Glaciers weather and erode solid rocks when glacial ice melts and re freezes inside of rock and cause them to crack.
These rock pieces can then be carried awy by the glacier one it starts to move, and can be deposited else where.
This is called plucking.
This results in boulders, sand and gravel being deposited on the sides of glaciers.
When the plucked rock is moved along by the glacier it scours and scrapes the land and soil below it. ( Like sandpaper)
Deep, long, parallel scars on rocks are called grooves.
Shallow marks on rocks are called striations.
Both of these marks indicate the direction the glacier was moving.
When glaciers begin to melt they can not carry as much sediment so it becomes deposited on the land.
This melting of a glacier is called retreat, and the sediments that are left behind are called till deposits, and they can cover huge areas of land.
Till deposits are very fertile responsible for a lot of farm land in Iowa and Montana, Ohio, and Indiana.

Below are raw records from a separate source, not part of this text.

(** *** Subscriptions after a cleanup *)

(** What [Unsubscribe] is expected to do: the subscriptions an agent has
    afterwards are subscriptions it had before, and none of them has the
    identifier that was unsubscribed. *)
Definition unsubscribeRemoves : Prop :=
  ∀ (agentID subID : string) (w : W) (sub : Subscription),
    sub ∈ busGetSubscriptionsByAgent agentID (busUnsubscribe subID w) →
    sub ∈ busGetSubscriptionsByAgent agentID w ∧ subscriptionID sub ≠ subID.

Lemma unsubscribeTopic_left (subAgent topic : string) (s : MultiAgentServer)
    (sub : Subscription) :
  unsubscribeRemoves →
  sub ∈ busGetSubscriptionsByAgent subAgent (world (unsubscribeTopic subAgent topic s)) →
  sub ∈ busGetSubscriptionsByAgent subAgent (world s) ∧ Topic sub ≠ topic.
Proof.
  intros Hlaw. unfold unsubscribeTopic.
  assert (Hloop : ∀ (snapshot : list Subscription) s0,
            sub ∈ busGetSubscriptionsByAgent subAgent
                    (world (foldl (λ s sub',
                                     if String.eqb (Topic sub') topic then
                                       logTo LevelDebug "Unsubscribed spawned agent from topic"
                                         [("sub_agent_id", subAgent); ("topic", topic)]
                                         (withWorld
                                            (busUnsubscribe (subscriptionID sub') (world s)) s)
                                     else s) s0 snapshot)) →
            sub ∈ busGetSubscriptionsByAgent subAgent (world s0)
            ∧ ∀ sub', sub' ∈ snapshot → Topic sub' = topic →
                      subscriptionID sub ≠ subscriptionID sub').
  { induction snapshot as [|sub0 snapshot IH]; intros s0 Hin; cbn [foldl] in Hin.
    - split; [done|]. by intros sub' ?%elem_of_nil.
    - apply IH in Hin as [Hin Hrest].
      destruct (String.eqb_spec (Topic sub0) topic) as [Htopic|Htopic].
      + rewrite logTo_world in Hin. cbn in Hin. apply Hlaw in Hin as [Hin Hid].
        split; [done|]. intros sub' [->|?]%elem_of_cons ?; [done|by apply Hrest].
      + split; [done|]. intros sub' [->|?]%elem_of_cons ?; [done|by apply Hrest]. }
  intros [Hin Hids]%Hloop. split; [done|]. intros Htopic.
  by apply (Hids sub Hin Htopic).
Qed.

Moraines and Outwashes & Eskers
A moraine is a large pile of deposited sediments that has built up at the front of a glacier. Picture a big pile of dirt that has been moved by a bulldozer.
Outwash is the material deposited by the melt water of a glacier. Usually beyond the end of the glacier.
An esker is a type of outwash. It is a winding ridge of sand and gravel left behind by a glacier. Form around bodies of meltwater.
Evidence of Valley glaciers
In mountains they cause bowl shaped basins, called cirques.
An arete is formed when 2 valley glaciers erode a mountain along a ridge.
A horn, or a sharp peak of a mountain is formed when a glacier erodes a mountain in several different directions.